Activity:
In the entries that follow, the lines from the one with "(** What a reconciliation" through the one with "first :: rest =>" are the ones to write out, exactly and with both ends included. Nothing else should appear.

Provided material:
Lemma in_order d : tables_in_order d <-> tracking_inv (view d).
Proof.
  split; intros I; split.
  - intros k k' id (o & Ho & Hl)%view_link (o' & Ho' & Hl')%view_link. by apply (to_once _ I k k' o o' id).
  - intros k id (o & Ho & Hl)%view_link. destruct (to_link _ I k o id Ho Hl) as (i & Hi & Hm & _).
    exists (summary i). split; [by apply view_id; eauto|done].
  - intros id s (i & Hi & <-)%view_id. by apply (to_next _ I id i).
  - intros id s (i & Hi & <-)%view_id. destruct (to_path _ I id i Hi) as (n & r & Hp). exists r. apply path_root. eauto.
  - intros id s (i & Hi & <-)%view_id. by apply (to_active _ I id i).
  - intros k id s (o & Ho & Hl)%view_link (i & Hi & <-)%view_id. destruct (to_link _ I k o id Ho Hl) as (i' & Hi' & _ & Hc).
    rewrite <- rows_count. simplify_eq. exact Hc.
  - intros id s (i & Hi & <-)%view_id Hm. cbn. rewrite <- votes_count. by apply (to_votes _ I).
  - intros k Hk. cbn in Hk. apply elem_of_dom in Hk as [v Hv]. destruct (to_voted _ I k v Hv) as [i Hi]. exists (summary i).
    apply view_id. eauto.
  - intros k k' o o' id Ho Ho' Hl Hl'. apply (ti_once _ I k k' id); apply view_link; eauto.
  - intros k o id Ho Hl. assert (tk_links (view d) !! k = Some (Some id)) as Hk by (apply view_link; eauto).
    destruct (ti_link _ I k id Hk) as (s & Hs & Hm). pose proof (ti_count _ I k id s Hk Hs) as Hc.
    apply view_id in Hs as (i & Hi & <-). exists i. split_and!; try done. by rewrite rows_count.
  - intros id i Hi. destruct (ti_root _ I id (summary i)) as [r [n Hr]%path_root]; [apply view_id|]; eauto.
  - intros id i Hi. apply (ti_active _ I id (summary i)). apply view_id. eauto.
  - intros id i Hi. apply (ti_next _ I id (summary i)). apply view_id. eauto.
  - intros id i Hi Hm. rewrite votes_count. apply (ti_suspicions _ I id (summary i)); [apply view_id; eauto|done].
  - intros k v Hv. destruct (ti_votes _ I k) as [s Hs]; [by apply elem_of_dom; eauto|]. apply view_id in Hs as (i & Hi & _). eauto.
Qed.

Lemma chain_of_path d m n id r i :
  tables_in_order d -> merged_path d n id r -> pd_identities d !! r = Some i ->
  exists l, Forall (fun e => snd e = false) l /\
    identity_chain m id d = l ++ (if (n <=? m)%nat then [(r, pi_active i)] else []).
Proof.
  intros I Hp Hr. revert m. induction Hp as [id j Hi Hm|n id j next r Hi Hm _ IH]; intros m.
  - exists []. split; [done|]. simplify_eq. destruct m; cbn; rewrite Hi; [done|by rewrite Hm].
  - assert (pi_active j = false) as Ha.
    { destruct (pi_active j) eqn:E; [|done]. rewrite (to_active _ I id j Hi E) in Hm. done. }
    destruct m as [|m].
    + exists [(id, false)]. split; [by repeat constructor|]. cbn. by rewrite Hi, Ha.
    + destruct (IH Hr m) as (l & Hl & E). exists ((id, false) :: l). split; [by constructor|]. cbn. by rewrite Hi, Hm, Ha, E.
Qed.

Lemma canonical_path d n id r i :
  tables_in_order d -> merged_path d n id r -> pd_identities d !! r = Some i ->
  canonical_identity id d = if (n <=? 16)%nat && pi_active i then Some r else None.
Proof.
  intros I Hp Hi. destruct (chain_of_path _ 16 n id r i I Hp Hi) as (l & Hf%Forall_rev & E). unfold canonical_identity.
  apply find_first_None in Hf. rewrite E, rev_app_distr. by destruct (n <=? 16)%nat; cbn; [destruct (pi_active i)|]; rewrite ?Hf.
Qed.

(** C35. Tables in order stay so through any operations: an identity is in a
    match once, its count is the number of its observations, observations are
    never of merged identities, the merges there are have no cycles, the
    suspicions of an identity are its votes. *)
Theorem identities_stay_in_order `{SqlText} {W} `{PrivateSql W} (ops : list Operation) (s : PrivateDb * W) :
  tables_in_order (fst s) -> tables_in_order (fst (operate_all ops s)).
Proof. rewrite !in_order. intros I. eapply tracking_run; [|exact I]. by apply operate_all_tracked. Qed.

(** C36. No observation is lost, taken from its identity or moved to another:
    after any operations, reconciliations and backfills among them, it is of the
    same identity, which was not merged and counts its observations. *)
Theorem links_are_final `{SqlText} {W} `{PrivateSql W} (ops : list Operation) (s : PrivateDb * W) k o id :
  tables_in_order (fst s) -> pd_observations (fst s) !! k = Some o -> linked_id o = Some id ->
  let d := fst (operate_all ops s) in
  exists o' i, pd_observations d !! k = Some o' /\ linked_id o' = Some id /\
    pd_identities d !! id = Some i /\ pi_merged_into i = None /\ pi_match_count i = Z.of_nat (length (rows_of id d)).
Proof.
  intros I Ho Hl. cbv zeta. pose proof (operate_all_tracked ops s) as Hr. rewrite in_order in I. specialize (Hr I).
  destruct (tracking_run _ _ Hr I) as [I' [_ Hkeep]].
  destruct (proj1 (view_link _ _ _) (Hkeep k id (proj2 (view_link _ _ _) (ex_intro _ o (conj Ho Hl))))) as (o' & Ho' & Hl').
  apply in_order in I'. destruct (to_link _ I' k o' id Ho' Hl') as (i & Hi & Hm & Hc). exists o', i. by split_and!.
Qed.

(** ** Reconciliations *)

(** What a reconciliation would merge an identity into. *)
Definition merge_wanted (d : PrivateDb) (source : Z) : result (option Candidate) string :=
  match sort_by le_oldest (rows_of source d) with
  | [] => Ok None
  | first :: rest =>
      let incoming := observation_row (fst first) (snd first) in
      if levels_in_range incoming
      then Ok (merge_target source (first :: rest) incoming (grouped_candidates d incoming) d)
      else Err "integer out of range"
  end.

Lemma merge_source_wanted now source d i :
  pd_identities d !! source = Some i -> mergeable i = true ->
  merge_source now source d =
    match merge_wanted d source with
    | Ok (Some best) => (Err "error serializing parameter 2", move_links source (fst best) d)
    | Ok None => (Ok false, d)
    | Err e => (Err e, d)
    end.
Proof.
  intros Hi Hm. unfold merge_source, merge_wanted. rewrite Hi, Hm. cbn [negb].
  destruct (sort_by le_oldest _) as [|first rest]; [done|]. destruct (levels_in_range _); [|done].
  destruct (merge_target _ _ _ _ d) as [best|]; [|done]. unfold try_bind. by rewrite merge_identity_fails.
Qed.

Lemma merge_each_fails now d sources merged :
  (forall source, source ∈ sources -> exists i, pd_identities d !! source = Some i /\ mergeable i = true) ->
  match merge_each now sources merged d with
  | (Ok n, d') => d' = d /\ n = merged /\ forall source, source ∈ sources -> merge_wanted d source = Ok None
  | (Err _, d') => rolled_back d d' = d /\ exists source, source ∈ sources /\ merge_wanted d source <> Ok None
  end.
Proof.
  induction sources as [|source sources IH]; intros Hs; [split_and!; [done|done|set_solver]|].
  cbn [merge_each]. unfold try_bind. destruct (Hs source) as (i & Hi & Hm); [by left|].
  rewrite (merge_source_wanted now source d i Hi Hm). destruct (merge_wanted d source) as [[best|]|e] eqn:E.
  - split; [by destruct d|]. exists source. split; [by left|]. by rewrite E.
  - specialize (IH (fun x Hx => Hs x (list_elem_of_further _ _ _ Hx))).
    destruct (merge_each now sources merged d) as [[n|e] d'].
    + destruct IH as (-> & -> & Hw). split_and!; [done|done|]. intros x [-> |Hx]%elem_of_cons; [done|by apply Hw].
    + destruct IH as [Hd (x & Hx & Hw)]. split; [done|]. exists x. split; [by right|done].
  - split; [by destruct d|]. exists source. split; [by left|]. by rewrite E.
Qed.

Lemma merge_sources_mergeable d source :
  source ∈ merge_sources d -> exists i, pd_identities d !! source = Some i /\ mergeable i = true.
Proof.
  unfold merge_sources. rewrite list_elem_of_In, List.in_map_iff. intros ([id i] & <- & Hin%list_elem_of_In).
  rewrite sort_by_perm in Hin. apply list_elem_of_In, List.filter_In in Hin as [Hin Hm].
  apply list_elem_of_In, elem_of_map_to_list in Hin. by exists i.
Qed.

(** C38. A reconciliation never merges: it leaves the tables, answers zero where
    it answers a number, and fails whenever one identity is to be merged into
    another, since the database gives the score in its second statement another
    width than the program. *)
Theorem reconciliation_never_merges {W} `{PrivateSql W} (s : PrivateDb * W) :
  let '(r, s') := reconcile_split_private_identities s in
  fst s' = fst s /\
  (forall n, r = Ok n -> n = 0 /\ forall source, source ∈ merge_sources (fst s) -> merge_wanted (fst s) source = Ok None) /\
  ((exists source best, source ∈ merge_sources (fst s) /\ merge_wanted (fst s) source = Ok (Some best)) -> exists e, r = Err e).
Proof.
  destruct s as [d w]. unfold reconcile_split_private_identities, private_transaction, reconcile_body. cbn [fst snd].
  destruct (private_begin w) as [[now|e] w1]; cbn [fst]; [|by split_and!; [|done|eauto]].
  pose proof (merge_each_fails now d (merge_sources d) 0 (merge_sources_mergeable d)) as Hm.
  destruct (merge_each now (merge_sources d) 0 d) as [[n|e] d1].
  - destruct Hm as (-> & -> & Hw). destruct (private_commit w1) as [o w2]. cbn [fst]. split_and!.
    + destruct (applied o); [done|]. by destruct d.
    + intros n Hn. destruct (reported o); [|done]. injection Hn as <-. done.
    + intros (source & best & Hin & Hb). rewrite (Hw source Hin) in Hb. done.
  - destruct Hm as [Hd _]. cbn [fst]. split_and!; [done|done|eauto].
Qed.

(** Moderation and reports of an identity are for the one it was merged
    into where at most sixteen merges lead there and it is active, and find none
    otherwise. *)
Theorem moderation_reaches_root d n id r i :
  tables_in_order d -> merged_path d n id r -> pd_identities d !! r = Some i ->
  canonical_identity id d = if (n <=? 16)%nat && pi_active i then Some r else None.
Proof. apply canonical_path. Qed.

(** ** What a resolution does *)

Lemma presence_rows now o id c d : pd_observations (upsert_private_presence now o id c d) = pd_observations d.
Proof. unfold upsert_private_presence. by destruct (queue_scope o) as [[q sc]|]. Qed.

Lemma unresolved_rows now o r d : pd_observations (upsert_unresolved_presence now o r d) = pd_observations d.
Proof. unfold upsert_unresolved_presence. by destruct (queue_scope o) as [[q sc]|]. Qed.

Lemma refresh_rows now id d : pd_observations (refresh_identity now id d) = pd_observations d.
Proof. unfold refresh_identity. by destruct (sort_by _ _). Qed.

(** The row of [k] is rewritten to [r], and no other. *)
Definition only_resolved (now : Z) (k : Z * Z) (r : Resolution) (w : ObservationRow) (d d' : PrivateDb) : Prop :=
  pd_observations d' = <[k := set_resolution now r w]> (pd_observations d).

Lemma resolved_rows now k f w d :
  pd_observations d !! k = Some w ->
  pd_observations (update_observations (fun k' _ => bool_decide (k' = k)) (fun _ o => set_resolution now (f o) o) d)
    = <[k := set_resolution now (f w) w]> (pd_observations d).
Proof.
  intros Hw. apply map_eq. intros k'. cbn. rewrite imap_lookup. destruct (decide (k' = k)) as [-> |Hne].
  - rewrite lookup_insert_eq, Hw. cbn. by rewrite bool_decide_true.
  - rewrite lookup_insert_ne by done. destruct (pd_observations d !! k'); [|done]. cbn. by rewrite bool_decide_false.
Qed.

Answer:
(** What a reconciliation would merge an identity into. *)
Definition merge_wanted (d : PrivateDb) (source : Z) : result (option Candidate) string :=
  match sort_by le_oldest (rows_of source d) with
  | [] => Ok None
  | first :: rest =>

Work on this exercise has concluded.